Now, I've been all schoompy and sappy, and that's all fine and good. But just because I am crazy about Tim and he still wants to get hitched after I puked on him, doesn't mean I'm blind to reality. Let's take this past Thursday. I left the ophthalmologist in a state of full-blown panic, and we came home in a pretty somber state. I settled down on the couch to prepare for a full blown anxiety attack when we noticed a bad smell. Very bad. And the source? Gatwick. Gatwick is terribly handsome, but unfortunately for all of us has about four inches of long white fur surrounding his butt- affectionately referred to in our house as his Gatwickpants. Every once in a while the inevitable happens. This night however, those Gatwickpants had a full eight inch poo attached. It was truly horrifying. I am the usual poo extractor in the family, but in light of my blindness I was relegated to Gatwick-sitter. Tim, frankly just doesn't have to poo touch- but after about half a roll of toilet paper and much meowing and hollering he had managed to get a fair poo chunk out. Now here's where things go terribly wrong. Friday is our trash day, and yet unknown to me Tim takes the huge toilet paper poo mass and flushes it. The trash was headed to the corner in just a matter of minutes and Tim flushes a gigantic paper poo plug down the toilet.

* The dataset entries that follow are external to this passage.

(** C29: If the weights of a straw2, straw or tree bucket add up to less than 2^32,
    no allocation fails and, in a tree, an item with a weight is left, removing an
    item that the bucket holds takes it out of the value the bucket represents: the straw variants delete it with its weight
    (answering [-ENOENT] all the same when it was in the last place); the tree clears
    its weight, lowers the inner nodes, and cuts off the trailing items of weight
    zero together with the nodes no longer needed, and answers 0.  [-ENOMEM] is
    answered only when an allocation fails - a straw2 bucket then still represents
    the value without the item, of straw and tree buckets nothing is said - or when
    no item with a weight would be left in a tree, whose blocks are then
    reallocated to size zero. *)
Theorem crush_bucket_remove_item_refines pow version b l ws item v o :
  repr b l ws → removable b → item ∈ l → ws !! index_of item l = Some v → sum_list_Z ws < 4294967296 →
  wp (crush_bucket_remove_item pow version b item) o (λ '(r, b') _, remove_result b l ws item o r b').
Proof. apply remove_item_repr. Qed.

(** Removing an item from a uniform bucket whose item block is exactly as
    large as the bucket, as the make and add functions leave it, reads the cell
    after the block. *)
Theorem crush_remove_uniform_bucket_item_overruns item b l o :
  b_items (ub_h b) = cells l → b_size (ub_h b) = Z.of_nat (length l) → item ∈ l →
  crush_remove_uniform_bucket_item item (b, o) = Fault OutOfBounds.
Proof. apply remove_uniform_faults. Qed.

(** ** The value that is read back *)

(** [crush_get_bucket_item_weight] returns the weight at a position of the
    value a bucket represents, for every algorithm, and zero past the end. *)
Theorem crush_get_bucket_item_weight_reads b l ws p :
  repr b l ws → Z.of_nat p < 4294967296 →
  crush_get_bucket_item_weight b (Z.of_nat p) = Ok (s32 (default 0 (ws !! p))).
Proof.
  intros (Hh & Hlen & Hws & _ & Ha) Hp. pose proof Hh as (_ & Hs & Hb & _).
  unfold crush_get_bucket_item_weight. rewrite (u32_small (Z.of_nat p)) by (unfold is_u32; lia).
  rewrite Hs. destruct (Z.geb_spec (Z.of_nat p) (Z.of_nat (length l))) as [Hge|Hlt].
  { rewrite lookup_ge_None_2 by lia. done. }
  destruct (lookup_lt_is_Some_2 ws p) as [w Hw]; [lia|]. rewrite Hw. cbn [default].
  destruct b as [u|lb|t|s|s2|a h]; [..|by destruct Ha]; simpl in Ha.
  - rewrite Ha in Hw. apply lookup_replicate in Hw as [-> _]. done.
  - destruct Ha as ((_ & Hiw & _) & _). by rewrite (rd_at _ ws p w).
  - destruct Ha as [->|(d & nw & Htw & Htn & _)]; [simpl in *; lia|].
    pose proof Htw as [_ _ Hd Hfit _ Hn Hl _ _].
    pose proof (Z.pow_le_mono_r 2 (d - 1) 6 ltac:(lia) ltac:(lia)) as H6. change (2 ^ 6) with 64 in H6.
    rewrite calc_tree_node_leaf by lia. pose proof (in_tree_leaf d (Z.of_nat p) ltac:(lia) ltac:(lia)) as Hin.
    rewrite (node_rd d ltac:(lia) _ nw) by done. cbn [mbind res_bind].
    rewrite (tn_leaves _ _ _ Htn), Nat2Z.id, Hw by done. done.
  - destruct Ha as (Hiw & _). by rewrite (rd_at _ ws p w).
  - destruct Ha as (_ & Hiw & _). by rewrite (rd_at _ ws p w).
Qed.

(** A bucket that represents a non-empty value is one from which the mapper
    can choose: for a tree bucket, as soon as its total weight is positive. *)
Theorem represented_bucket_chooses b l ws x r :
  repr b l ws → l ≠ [] → (bucket_alg b = CRUSH_BUCKET_TREE → 0 < sum_list_Z ws) →
  ∃ item b', crush_bucket_choose b x r = Ok (item, b') ∧ item ∈ l.
Proof.
  intros Hr Hl Ht. pose proof (crush_bucket_choose_ok b l x r (repr_bucket_wf b l ws Hr Ht) Hl) as H.
  apply rwp_ok in H as ([item b'] & E & Hin & _). by exists item, b'.
Qed.
(* ===== verification/MapSpec.v ===== *)
(** * What the map operations do (src/crush/builder.c)

    Pointer arrays as partial functions from positions to objects, the search
    for a free slot, growing the bucket array, and the scan for the largest
    device. *)

From Stdlib Require Import SpecFloat Sorting.Sorted.
From S2P Require Import Prelude CrushTypes Nodes Choose ChoosePerm ChooseSpec BuilderBase.
From S2P Require Import Builder BuilderMap MakeSpec Mapper MapWf FirstnSpec IndepSpec RuleSpec.
From S2P Require Import ChooseProps Hash Ln StrawSpec.

(** ** Pointer arrays *)

Definition slot {A} (a : list (option A)) (p : nat) : option A := mjoin (a !! p).

Lemma rdp_slot {A} (a : list (option A)) p : (p < length a)%nat → rdp a (Z.of_nat p) = Ok (slot a p).
Proof.
  intros Hp. unfold rdp, slot. rewrite (proj2 (Z.ltb_ge _ 0)) by lia. rewrite Nat2Z.id.
  by destruct (lookup_lt_is_Some_2 a p Hp) as [c ->].
Qed.

Lemma wrp_ok {A} (a : list (option A)) p v : (p < length a)%nat → wrp a (Z.of_nat p) v = Ok (<[p := v]> a).
Proof.
  intros Hp. unfold wrp. rewrite (proj2 (Z.ltb_ge _ 0)) by lia. rewrite Nat2Z.id.
  by destruct (lookup_lt_is_Some_2 a p Hp) as [c ->].
Qed.

Lemma slot_insert {A} (a : list (option A)) p v : (p < length a)%nat → slot (<[p := v]> a) p = v.
Proof. intros Hp. unfold slot. by rewrite list_lookup_insert_eq. Qed.

Lemma slot_insert_ne {A} (a : list (option A)) p q v : p ≠ q → slot (<[p := v]> a) q = slot a q.
Proof. intros Hp. unfold slot. by rewrite list_lookup_insert_ne. Qed.

Lemma slot_past {A} (a : list (option A)) p : (length a <= p)%nat → slot a p = None.
Proof. intros Hp. unfold slot. by rewrite lookup_ge_None_2. Qed.

Lemma length_grow_ptrs {A} (a : list (option A)) n : length (grow_ptrs a n) = Z.to_nat n.
Proof. unfold grow_ptrs. rewrite length_app, length_take, length_replicate. lia. Qed.

Lemma slot_grow {A} (a : list (option A)) n p : Z.of_nat (length a) <= n → slot (grow_ptrs a n) p = slot a p.
Proof.
  intros Hn. unfold slot, grow_ptrs. rewrite firstn_all2 by lia.
  destruct (decide (p < length a)%nat); [by rewrite lookup_app_l by done|].
  rewrite lookup_app_r by lia. rewrite (lookup_ge_None_2 a) by lia.
  destruct (replicate _ _ !! _) as [x|] eqn:E; [|done]. by apply lookup_replicate in E as [-> _].
Qed.

Lemma first_null_from {A} (a : list (option A)) n : ∀ i,
  (i + n = length a)%nat →
  ∃ r, first_null a n (Z.of_nat i) = Ok (Z.of_nat r) ∧ (i <= r <= length a)%nat ∧ slot a r = None ∧
       ∀ q, (i <= q < r)%nat → is_Some (slot a q).
Proof.
  induction n as [|n IH]; intros i Hi; cbn [first_null].
  { exists i. split; [done|]. split; [lia|]. split; [apply slot_past; lia|lia]. }
  rewrite rdp_slot by lia. cbn [mbind res_bind]. destruct (slot a i) as [x|] eqn:Es.
  - replace (Z.of_nat i + 1) with (Z.of_nat (S i)) by lia.
    destruct (IH (S i)) as (r & -> & Hr & Hn & Hall); [lia|]. exists r. split; [done|]. split; [lia|].
    split; [done|]. intros q Hq. destruct (decide (q = i)) as [->|]; [by rewrite Es|]. apply Hall. lia.
  - exists i. split; [done|]. split; [lia|]. split; [done|lia].
Qed.

Lemma first_null_ok {A} (a : list (option A)) size :
  size = Z.of_nat (length a) →
  ∃ r, first_null a (Z.to_nat size) 0 = Ok (Z.of_nat r) ∧ (r <= length a)%nat ∧ slot a r = None ∧
       ∀ q, (q < r)%nat → is_Some (slot a q).
Proof.
  intros ->. rewrite Nat2Z.id. destruct (first_null_from a (length a) 0) as (r & E & Hr & Hn & Hall); [lia|].
  exists r. split; [done|]. split; [lia|]. split; [done|]. intros q Hq. apply Hall. lia.
Qed.

(** ** The bucket array *)

Definition buckets_ok (m : crush_map) : Prop :=
  m_max_buckets m = Z.of_nat (length (m_buckets m)) ∧ m_max_buckets m < 2147483648.

(** Only the bucket array and its size were replaced. *)
Definition rebucketed (m : crush_map) (bs : list (option bucket)) (n : Z) (m' : crush_map) : Prop :=
  m' = set_m_buckets bs (set_m_max_buckets n m) ∧ buckets_ok m'.

Lemma oracle_next (G : Prop) o ok o' :
  next_alloc o = (ok, o') → (G → allocs_ok o) → (G → ok = true ∧ allocs_ok o').
Proof.
  intros E Ho HG. specialize (Ho HG). destruct o as [|b o]; simpl in E; simplify_eq; [done|]. by inversion Ho.
Qed.

Lemma grow_buckets_ok (G : Prop) fuel : ∀ pos m o,
  buckets_ok m → 0 <= pos < 1073741824 → (G → allocs_ok o) →
  (m_max_buckets m = 0 → (1 <= fuel)%nat ∧ pos < 8 * 2 ^ (Z.of_nat fuel - 1)) →
  (m_max_buckets m ≠ 0 → pos < m_max_buckets m * 2 ^ Z.of_nat fuel) →
  wp (grow_buckets fuel pos) (m, o) (λ ok '(m', o'),
    (G → ok = true ∧ allocs_ok o') ∧
    (ok = true → ∃ bs n, rebucketed m bs n m' ∧ pos < n ∧ ∀ q, slot bs q = slot (m_buckets m) q)).
Proof.
  induction fuel as [|fuel IH]; intros pos m o [Hm Hlt] Hpos HG H0 Hf; unfold wp; cbn [grow_buckets];
    destruct (Z.leb_spec (m_max_buckets m) pos) as [Hle|Hgt].
  { exfalso. destruct (decide (m_max_buckets m = 0)) as [E|E]; [destruct (H0 E); lia|].
    specialize (Hf E). change (2 ^ Z.of_nat 0) with 1 in Hf. lia. }
  1,3: simpl; split; [by auto|]; intros _; exists (m_buckets m), (m_max_buckets m);
    split; [split; [by destruct m|done]|]; split; done.
  set (n := if negb (m_max_buckets m =? 0) then _ else _).
  assert (n = if decide (m_max_buckets m = 0) then 8 else m_max_buckets m * 2) as En.
  { unfold n. destruct (decide (m_max_buckets m = 0)) as [->|E]; [done|].
    rewrite (proj2 (Z.eqb_neq _ 0)) by done. simpl. apply s32_small. unfold is_s32. lia. }
  assert (m_max_buckets m < n < 2147483648) as Hn by (rewrite En; destruct (decide _); lia).
  assert (2 ^ Z.of_nat (S fuel) = 2 * 2 ^ Z.of_nat fuel) as E2 by (rewrite <- Z.pow_succ_r by lia; f_equal; lia).
  assert (pos < n * 2 ^ Z.of_nat fuel) as Hreach.
  { rewrite En. destruct (decide (m_max_buckets m = 0)) as [E|E].
    - destruct (H0 E) as [_ Hp]. by replace (Z.of_nat (S fuel) - 1) with (Z.of_nat fuel) in Hp by lia.
    - specialize (Hf E). rewrite E2 in Hf. lia. }
  clearbody n.
  destruct (next_alloc o) as [ok o1] eqn:Eo. pose proof (oracle_next G o ok o1 Eo HG) as Hok.
  rewrite (proj2 (Z.leb_le 0 n)), andb_true_r by lia.
  destruct ok; cbn [negb]; [|simpl; split; [intros HGG; by destruct (Hok HGG)|done]].
  eapply wp_mono.
  { apply (IH pos (set_m_buckets (grow_ptrs (m_buckets m) n) (set_m_max_buckets n m))); simpl; try done; try lia.
    - split; simpl; [rewrite length_grow_ptrs; lia|lia].
    - intros HGG. by apply Hok. }
  intros r [m' o'] [H1 H2]. split; [done|]. intros Hr. destruct (H2 Hr) as (bs & n' & [-> Hok'] & Hp & Hs).
  exists bs, n'. split; [by split|]. split; [done|]. intros q. rewrite Hs. simpl. apply slot_grow. lia.
Qed.

(** ** Devices *)

(** The least bound of the devices seen so far. *)
Definition bounds_devices (l : list Z) (max : Z) : Prop :=
  Forall (λ i, i < max) l ∧ (max = 0 ∨ 0 < max ∧ max - 1 ∈ l).

Lemma bounds_step l i max :
  bounds_devices l max → bounds_devices (l ++ [i]) (if i >=? max then i + 1 else max).
Proof.
  intros [Hf Hm]. destruct (Z.geb_spec i max) as [Hge|Hlt].
  - split.
    + apply Forall_app. split; [|by repeat constructor; lia]. eapply Forall_impl; [done|]. intros; simpl in *; lia.
    + right. assert (0 <= max) by (destruct Hm; lia). split; [lia|]. apply elem_of_app. right.
      apply list_elem_of_singleton. lia.
  - split; [apply Forall_app; split; [done|by repeat constructor]|].
    destruct Hm as [->|[Hp Hin]]; [by left|right]. split; [done|]. apply elem_of_app. by left.
Qed.

Lemma finalize_bucket_ok b l seen max :
  hdr_wf (bucket_h b) l → Forall (λ i, i < 2147483647) l → bounds_devices seen max →
  rwp (finalize_bucket b max) (bounds_devices (seen ++ l)).
Proof.
  intros (Hi & Hs & _) Hl Hb. unfold finalize_bucket. rewrite Hs, Nat2Z.id. eapply rwp_mono.
  - apply (for_up_rule (λ i max, 0 <= i ∧ bounds_devices (seen ++ take (Z.to_nat i) l) max)).
    { split; [done|]. by rewrite take_0, app_nil_r. }
    intros j max' Hj [Hj0 Hb']. destruct (lookup_lt_is_Some_2 l (Z.to_nat j)) as [v Hv]; [lia|].
    rewrite (rd_holds _ l j v Hi Hj0 Hv). cbn [mbind res_bind rwp]. split; [lia|].
    replace (Z.to_nat (j + 1)) with (S (Z.to_nat j)) by lia. rewrite (take_S_r _ _ v), app_assoc by done.
    rewrite Forall_lookup in Hl. specialize (Hl _ _ Hv). simpl in Hl.
    pose proof (bounds_step _ v _ Hb') as Hstep. destruct (Z.geb_spec v max'); [|done].
    rewrite s32_small; [done|]. assert (0 <= max') by (destruct Hb' as [_ [|]]; lia). unfold is_s32. lia.
  - intros max' [_ H]. rewrite Z.add_0_l, Nat2Z.id, firstn_all in H. done.
Qed.

(** ** Properties of building a map

    Buckets and rules are placed in their slot and nowhere else, free slots are
    the least ones, and finalizing finds the exact device bound. *)

(** ** Buckets *)

Definition pos_of_id (id : Z) : nat := Z.to_nat (-1 - id).

(** What [crush_add_bucket] may answer when the bucket is meant for slot [p]. *)
Definition add_bucket_post (b : bucket) (m : crush_map) (o : list bool) (p : nat)
    (out : Z * option Z) (m' : crush_map) : Prop :=
  let id := -1 - Z.of_nat p in
  (out = (0, Some id) ∧ slot (m_buckets m) p = None ∧ ∃ bs n, rebucketed m bs n m' ∧ Z.of_nat p < n ∧
     slot bs p = Some (set_bucket_h (set_b_id id (bucket_h b)) b) ∧
     ∀ q, q ≠ p → slot bs q = slot (m_buckets m) q) ∨
  (out = (- EEXIST, None) ∧ is_Some (slot (m_buckets m) p) ∧ ∃ bs n, rebucketed m bs n m' ∧
     ∀ q, slot bs q = slot (m_buckets m) q) ∨
  (out = (- ENOMEM, None) ∧ ¬ allocs_ok o).

Lemma place_bucket_ok id p b m bs n m' o :
  rebucketed m bs n m' → Z.of_nat p < n → id = -1 - Z.of_nat p → (∀ q, slot bs q = slot (m_buckets m) q) →
  ∀ o0, wp (place_bucket id (Z.of_nat p) b) (m', o) (λ out '(m'', _), add_bucket_post b m o0 p out m'').
Proof.
  intros [-> [Hl Hlt]] Hp -> Hs o0. unfold wp, place_bucket. simpl in *.
  rewrite rdp_slot by lia. cbn [mbind res_bind]. rewrite Hs. destruct (slot (m_buckets m) p) as [x|] eqn:Ex.
  - right. left. split; [done|]. split; [done|]. exists bs, n. done.
  - rewrite wrp_ok by lia. cbn [mbind res_bind]. left. split; [done|]. split; [done|].
    eexists _, n. split; [split; [done|]|].
    { split; simpl; [by rewrite length_insert|done]. }
    split; [done|]. split; [apply slot_insert; lia|]. intros q Hq. rewrite slot_insert_ne by done. apply Hs.
Qed.
(* ===== verification/OutBuf.v ===== *)
(** * Output buffers of the string codecs (src/common)

    A codec writes bytes at the end of what it has written so far.  The store is
    the destination block and the number of bytes written. *)

From S2P Require Import Prelude CrushTypes.

Record outbuf := OutBuf { ob_mem : list (option Z); ob_pos : Z }.

(** [*o++ = c]: an unchecked write of one [char]. *)
Definition put_byte (c : Z) : M outbuf unit := λ b,
  m ← wr (ob_mem b) (ob_pos b) (u8 c); Ok (tt, OutBuf m (ob_pos b + 1)).

(** The bytes [l] have been written, into a block of [n] cells. *)
Definition wrote (l : list Z) (n : nat) (b : outbuf) : Prop :=
  ob_pos b = Z.of_nat (length l) ∧ holds (ob_mem b) l ∧ length (ob_mem b) = n.

Definition is_byte (c : Z) : Prop := 0 <= c < 256.

Lemma wrote_nil (mem : list (option Z)) : wrote [] (length mem) (OutBuf mem 0).
Proof. split; [done|]. split; [apply holds_nil|done]. Qed.

Lemma put_byte_ok c l n b :
  wrote l n b → (length l < n)%nat → ∃ b', put_byte c b = Ok (tt, b') ∧ wrote (l ++ [u8 c]) n b'.
Proof.
  intros (Hp & Hh & Hn) Hlt. unfold put_byte. rewrite Hp, wr_ok by lia. rewrite Nat2Z.id.
  eexists. split; [done|]. split; [simpl; rewrite length_app; simpl; lia|].
  split; [by apply holds_snoc; [|lia]|simpl; by rewrite length_insert].
Qed.

(** A bitwise or of disjoint parts is a sum. *)
Lemma lor_add x y k : 0 <= k → 0 <= y < 2 ^ k → Z.lor (Z.shiftl x k) y = x * 2 ^ k + y.
Proof.
  intros Hk Hy. rewrite <- Z.shiftl_mul_pow2 by done. symmetry.
  rewrite <- Z.lxor_lor, <- Z.add_nocarry_lxor; [done|..]; apply Z.bits_inj'; intros i Hi;
    rewrite Z.land_spec, Z.bits_0, Z.shiftl_spec by done;
    (destruct (decide (i < k)); [by rewrite Z.testbit_neg_r by lia|]);
    rewrite <- (Z.mod_small y (2 ^ k)), Z.mod_pow2_bits_high by lia; apply andb_false_r.
Qed.

Lemma land_ones_mod x m k : 0 <= k → m = 2 ^ k - 1 → Z.land x m = x mod 2 ^ k.
Proof.
  intros Hk ->. replace (2 ^ k - 1) with (Z.ones k) by (rewrite Z.ones_equiv; lia). by apply Z.land_ones.
Qed.

(** [memcpy(o, l, n); o += n;] *)
Fixpoint put_bytes (l : list Z) : M outbuf unit :=
  match l with [] => mret tt | c :: l => _ ← put_byte c; put_bytes l end.

(** [snprintf(o, n, ...)] printing [l]: at most [n - 1] characters and a null,
    and [o] does not move. *)
Definition snprintf_at (n : Z) (l : list Z) : M outbuf unit := λ b,
  if 0 <? n then
    '(_, b') ← put_bytes (take (Z.to_nat (n - 1)) l ++ [0]) b; Ok (tt, OutBuf (ob_mem b') (ob_pos b))
  else Ok (tt, b).

(** [o += k] *)
Definition advance (k : Z) : M outbuf unit := λ b, Ok (tt, OutBuf (ob_mem b) (ob_pos b + k)).

(** The digits of [%x] and [%X]. *)
Definition hex_lower (d : Z) : Z := if d <? 10 then 48 + d else 87 + d.
Definition hex_upper (d : Z) : Z := if d <? 10 then 48 + d else 55 + d.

Flash forward about six hours. It's three am, and I'm downstairs sobbing and trying to convince myself I won't be blind or vent-dependent or hit by airplane fuselage while driving to the hospital. I was downstairs because I was trying to hide the full extent of my irrational and overly dramatic crying from Tim, who as the only employed member of the house needs his sleep. So there I am, weeping, terrified and basically having a pretty lousy time of it when I go to the bathroom and... overflow the ticking poo bomb toilet. And that moment, when I was standing in the bathroom half-blind, with my second eye surgery in a week planned in less than six hours with poo water lapping my toes- that I think was one of the worst moments of my life.
The poo bomb part of the story didn't come out until the next morning. I'm marrying my best friend in nine days and I'm the luckiest girl I know. But our life ain't all roses and forehead kisses. Some days there are poo bombs.